=== WHAT THIS TASK INVOLVES ===
When the line with "[ChainMiddlewares], [AdminAuthMiddleware], [isPublicPath])" is reached, include it and stop; before that, copy each line of the listing exactly from the first.

=== THE RECORDS ===
(** * Bifrost HTTP transport: middlewares, UI handlers and entry point

    A shallow embedding of [transports/bifrost-http/handlers]: the
    middleware file ([CorsMiddleware], [TransportInterceptorMiddleware],
    [ChainMiddlewares], [AdminAuthMiddleware], [isPublicPath]) and [ui.go]
    (the constructors, [RegisterRoutes], [serveDashboard], [loginPage],
    [loginSubmit], [logout]); and of the argument parsing of
    [transports/docker-entrypoint.sh].

    Go strings are byte strings: they are modelled by [string], whose
    characters are the 256 bytes.  A Go [map[string]V] is a finite map that
    may be [nil]: it is modelled by [option (gmap string V)], [None] being the
    nil map.  A handler mutates its [*fasthttp.RequestCtx] and writes to the
    package logger: it is modelled as a function on [RequestCtx] values that
    carry the request, the response and the warnings logged so far.  A
    middleware takes the next handler and gives a handler, as in the source.
    The shell of the entry point is a state of positional parameters,
    variables and output lines, and its loop a step function run on fuel.

    The file has three parts: the library functions the handlers call
    ([strings], [net/url], [path], [mime], [encoding/json], [fasthttp]), the
    handlers and the script themselves, and the properties with their
    proofs. *)

From Stdlib Require Import ZArith Ascii String List Lia.
From stdpp Require Import base option list gmap strings sorting pretty.

Set Warnings "-register-all".

(** ** Byte strings *)

Definition byte_string (bs : list N) : string :=
  foldr (λ b s, String (ascii_of_N b) s) EmptyString bs.

Fixpoint string_drop (n : nat) (s : string) : string :=
  match n, s with
  | S n', String _ s' => string_drop n' s'
  | _, _ => s
  end.

Fixpoint string_take (n : nat) (s : string) : string :=
  match n, s with
  | S n', String c s' => String c (string_take n' s')
  | _, _ => EmptyString
  end.

Fixpoint string_map (f : ascii → ascii) (s : string) : string :=
  match s with
  | EmptyString => EmptyString
  | String c s' => String (f c) (string_map f s')
  end.

Fixpoint string_concat_map (f : ascii → string) (s : string) : string :=
  match s with
  | EmptyString => EmptyString
  | String c s' => f c +:+ string_concat_map f s'
  end.

(** [p] is a prefix of [s]. *)
Fixpoint string_prefix (p s : string) : bool :=
  match p with
  | EmptyString => true
  | String a p' =>
      match s with
      | EmptyString => false
      | String b s' => Ascii.eqb a b && string_prefix p' s'
      end
  end.

Definition between (lo hi : N) (c : ascii) : bool :=
  let n := N_of_ascii c in (lo <=? n)%N && (n <=? hi)%N.

Definition quote : string := byte_string [34%N].

(** ** Package [strings] *)

Definition strings_HasPrefix (s prefix : string) : bool := string_prefix prefix s.

Definition strings_HasSuffix (s suffix : string) : bool :=
  string_prefix (String.rev suffix) (String.rev s).

(** [strings.TrimSuffix]: [s] without the trailing [suffix], or [s] itself. *)
Definition strings_TrimSuffix (s suffix : string) : string :=
  if strings_HasSuffix s suffix
  then string_take (String.length s - String.length suffix) s
  else s.

Fixpoint strings_Contains (s substr : string) : bool :=
  string_prefix substr s ||
  match s with
  | EmptyString => false
  | String _ s' => strings_Contains s' substr
  end.

(** The white space of [unicode.IsSpace], each code point in its UTF-8
    encoding: U+0009..U+000D, U+0020, U+0085, U+00A0, U+1680,
    U+2000..U+200A, U+2028, U+2029, U+202F, U+205F, U+3000. *)
Definition unicodeSpaces : list string :=
  map byte_string
    [ [9]; [10]; [11]; [12]; [13]; [32];
      [194; 133]; [194; 160];
      [225; 154; 128];
      [226; 128; 128]; [226; 128; 129]; [226; 128; 130]; [226; 128; 131];
      [226; 128; 132]; [226; 128; 133]; [226; 128; 134]; [226; 128; 135];
      [226; 128; 136]; [226; 128; 137]; [226; 128; 138];
      [226; 128; 168]; [226; 128; 169]; [226; 128; 175];
      [226; 129; 159];
      [227; 128; 128] ]%N.

(** One white-space rune taken off the front of [s], if [s] starts with one. *)
Definition stripSpace (s : string) : option string :=
  (λ sp, string_drop (String.length sp) s) <$>
    find (λ sp, string_prefix sp s) unicodeSpaces.

(** The same at the end of the string, on the reversed bytes. *)
Definition stripSpaceRev (r : string) : option string :=
  (λ sp, string_drop (String.length sp) r) <$>
    find (λ sp, string_prefix (String.rev sp) r) unicodeSpaces.

Fixpoint trimLeftSpace (fuel : nat) (s : string) : string :=
  match fuel with
  | O => s
  | S fuel' =>
      match stripSpace s with
      | Some s' => trimLeftSpace fuel' s'
      | None => s
      end
  end.

Fixpoint trimRightSpaceRev (fuel : nat) (r : string) : string :=
  match fuel with
  | O => r
  | S fuel' =>
      match stripSpaceRev r with
      | Some r' => trimRightSpaceRev fuel' r'
      | None => r
      end
  end.

(** [strings.TrimSpace]: leading, then trailing white space removed.  Every
    step removes a byte at least, so the length of the string is fuel enough. *)
Definition strings_TrimSpace (s : string) : string :=
  let l := trimLeftSpace (String.length s) s in
  String.rev (trimRightSpaceRev (String.length l) (String.rev l)).

(** [strings.ToLower] and [strings.EqualFold] on ASCII text: the letters A..Z
    are mapped to a..z and every other byte is kept.  (On text outside ASCII
    Go also folds the letters of other scripts; none of the constants the
    handlers compare with contains such a letter.) *)
Definition toLowerByte (c : ascii) : ascii :=
  if between 65 90 c then ascii_of_N (N_of_ascii c + 32) else c.

Definition strings_ToLower (s : string) : string := string_map toLowerByte s.

Definition strings_EqualFold (s t : string) : bool :=
  String.eqb (strings_ToLower s) (strings_ToLower t).

(** ** Package [net/url] *)

Definition hexDigit (n : N) : ascii :=
  ascii_of_N (if (n <? 10)%N then 48 + n else 55 + n).

(** [shouldEscape c encodeQueryComponent]: everything but the unreserved
    characters of RFC 3986. *)
Definition shouldEscape (c : ascii) : bool :=
  negb (between 97 122 c || between 65 90 c || between 48 57 c
        || Ascii.eqb c "-" || Ascii.eqb c "_" || Ascii.eqb c "." || Ascii.eqb c "~").

Definition escapeByte (c : ascii) : string :=
  if Ascii.eqb c " " then "+"
  else if shouldEscape c
  then String "%" (String (hexDigit (N_of_ascii c / 16))
                     (String (hexDigit (N_of_ascii c mod 16)) EmptyString))
  else String c EmptyString.

Definition url_QueryEscape (s : string) : string := string_concat_map escapeByte s.

(** ** Packages [path] and [path/filepath] (Unix) *)

(** The elements of a path between its slashes, the empty ones included. *)
Fixpoint splitSlash (s : string) : list string :=
  match s with
  | EmptyString => [EmptyString]
  | String c s' =>
      if Ascii.eqb c "/" then EmptyString :: splitSlash s'
      else match splitSlash s' with
           | e :: es => String c e :: es
           | [] => [String c EmptyString]
           end
  end.

Fixpoint joinSlash (es : list string) : string :=
  match es with
  | [] => EmptyString
  | [e] => e
  | e :: es' => e +:+ "/" +:+ joinSlash es'
  end.

(** One element pushed on the cleaned elements [out] (innermost first):
    empty and [.] elements vanish, [..] removes the element before it, stays
    when there is none to remove in a relative path, and vanishes at the root. *)
Definition cleanElement (rooted : bool) (out : list string) (e : string) : list string :=
  if String.eqb e "" || String.eqb e "." then out
  else if String.eqb e ".."
  then match out with
       | [] => if rooted then [] else [".."]
       | top :: out' => if String.eqb top ".." then e :: out else out'
       end
  else e :: out.

(** [path.Clean]: the shortest path equivalent to [p] by lexical processing. *)
Definition path_Clean (p : string) : string :=
  let rooted := strings_HasPrefix p "/" in
  let out := rev (foldl (cleanElement rooted) [] (splitSlash p)) in
  if rooted then "/" +:+ joinSlash out
  else if String.eqb (joinSlash out) "" then "." else joinSlash out.

Fixpoint dropSlashes (r : string) : string :=
  match r with
  | String c r' => if Ascii.eqb c "/" then dropSlashes r' else r
  | EmptyString => r
  end.

Fixpoint untilSlash (r : string) : string :=
  match r with
  | String c r' => if Ascii.eqb c "/" then EmptyString else String c (untilSlash r')
  | EmptyString => EmptyString
  end.

(** [filepath.Base]: the last element of the path, trailing slashes removed. *)
Definition filepath_Base (p : string) : string :=
  if String.eqb p "" then "."
  else
    let stripped := dropSlashes (String.rev p) in
    let last := String.rev (untilSlash stripped) in
    if String.eqb last "" then "/" else last.

(** [filepath.Ext]: the suffix of the last element that starts at its final
    dot, empty when it has none.  The scan runs on the reversed bytes and
    returns the reversed suffix. *)
Fixpoint extRev (r : string) : option string :=
  match r with
  | EmptyString => None
  | String c r' =>
      if Ascii.eqb c "/" then None
      else if Ascii.eqb c "." then Some (String c EmptyString)
      else String c <$> extRev r'
  end.

Definition filepath_Ext (p : string) : string :=
  match extRev (String.rev p) with
  | Some e => String.rev e
  | None => EmptyString
  end.

(** ** Package [mime] *)

(** [mime.TypeByExtension] on the table built into the package (a host's
    mime.types files may add to it). *)
Definition builtinTypes : list (string * string) :=
  [ (".avif", "image/avif");
    (".css", "text/css; charset=utf-8");
    (".gif", "image/gif");
    (".htm", "text/html; charset=utf-8");
    (".html", "text/html; charset=utf-8");
    (".jpeg", "image/jpeg");
    (".jpg", "image/jpeg");
    (".js", "text/javascript; charset=utf-8");
    (".json", "application/json");
    (".mjs", "text/javascript; charset=utf-8");
    (".pdf", "application/pdf");
    (".png", "image/png");
    (".svg", "image/svg+xml");
    (".wasm", "application/wasm");
    (".webp", "image/webp");
    (".xml", "text/xml; charset=utf-8") ].

Definition findArg (k : string) (l : list (string * string)) : option string :=
  snd <$> find (λ kv, String.eqb (fst kv) k) l.

Definition mime_TypeByExtension (ext : string) : string :=
  match findArg ext builtinTypes with
  | Some t => t
  | None => default EmptyString (findArg (strings_ToLower ext) builtinTypes)
  end.

(** ** Package [encoding/json] *)

(** The outcome of a Go call that returns a value or an [error]; the error is
    kept as its message. *)
Inductive result (A : Type) : Type :=
| Ok (a : A)
| Err (msg : string).
Arguments Ok {A} a.
Arguments Err {A} msg.

Definition result_map {A B} (f : A → B) (r : result A) : result B :=
  match r with
  | Ok a => Ok (f a)
  | Err msg => Err msg
  end.

(** The first error of a list of outcomes, or all their values. *)
Fixpoint result_all {A} (rs : list (result A)) : result (list A) :=
  match rs with
  | [] => Ok []
  | Ok a :: rs' => result_map (cons a) (result_all rs')
  | Err msg :: _ => Err msg
  end.

(** The values a [map[string]any] request body holds: what [json.Unmarshal]
    builds (nil, booleans, numbers, strings, slices, maps) and a value that
    [json.Marshal] rejects (a channel, a function, a complex number), named by
    its type.  A number stands for an integer ([int], [int64], or a [float64]
    whose value is an integer below 1e21), which Go prints in decimal. *)
Inductive any : Type :=
| ANil
| ABool (b : bool)
| ANumber (z : Z)
| AString (s : string)
| ASlice (l : list any)
| AMap (m : gmap string any)
| AUnsupported (type : string).

(** A Go map value: [None] is the nil map. *)
Abbreviation gomap V := (option (gmap string V)).

Definition hexLower (n : N) : ascii :=
  ascii_of_N (if (n <? 10)%N then 48 + n else 87 + n).

(** A byte of a string as [json.Marshal] writes it (with its default HTML
    escaping).  Bytes from 0x80 on are copied: the text is taken to be valid
    UTF-8 without U+2028 and U+2029. *)
Definition encodeByte (c : ascii) : string :=
  let n := N_of_ascii c in
  if (n =? 34)%N then String "\" quote
  else if (n =? 92)%N then "\\"
  else if (n =? 8)%N then "\b"
  else if (n =? 12)%N then "\f"
  else if (n =? 10)%N then "\n"
  else if (n =? 13)%N then "\r"
  else if (n =? 9)%N then "\t"
  else if (n <? 32)%N || (n =? 38)%N || (n =? 60)%N || (n =? 62)%N
  then "\u00" +:+ String (hexLower (n / 16)) (String (hexLower (n mod 16)) EmptyString)
  else String c EmptyString.

Definition encodeString (s : string) : string :=
  quote +:+ string_concat_map encodeByte s +:+ quote.

Fixpoint joinComma (parts : list string) : string :=
  match parts with
  | [] => EmptyString
  | [p] => p
  | p :: parts' => p +:+ "," +:+ joinComma parts'
  end.

Definition key_le (x y : string * result string) : Prop :=
  String.leb (fst x) (fst y) = true.

Global Instance key_le_dec x y : Decision (key_le x y).
Proof. unfold key_le. apply _. Defined.

Definition encodeMember (kv : string * result string) : result string :=
  result_map (λ v, encodeString (fst kv) +:+ ":" +:+ v) (snd kv).

(** An object from its members, already encoded: keys in byte order, the
    first failing member failing the whole. *)
Definition encodeObject (m : gmap string (result string)) : result string :=
  result_map (λ parts, "{" +:+ joinComma parts +:+ "}")
    (result_all (encodeMember <$> merge_sort key_le (map_to_list m))).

=== SOLUTION FOR THIS PROBLEM ===
(** * Bifrost HTTP transport: middlewares, UI handlers and entry point

    A shallow embedding of [transports/bifrost-http/handlers]: the
    middleware file ([CorsMiddleware], [TransportInterceptorMiddleware],
    [ChainMiddlewares], [AdminAuthMiddleware], [isPublicPath]) and [ui.go]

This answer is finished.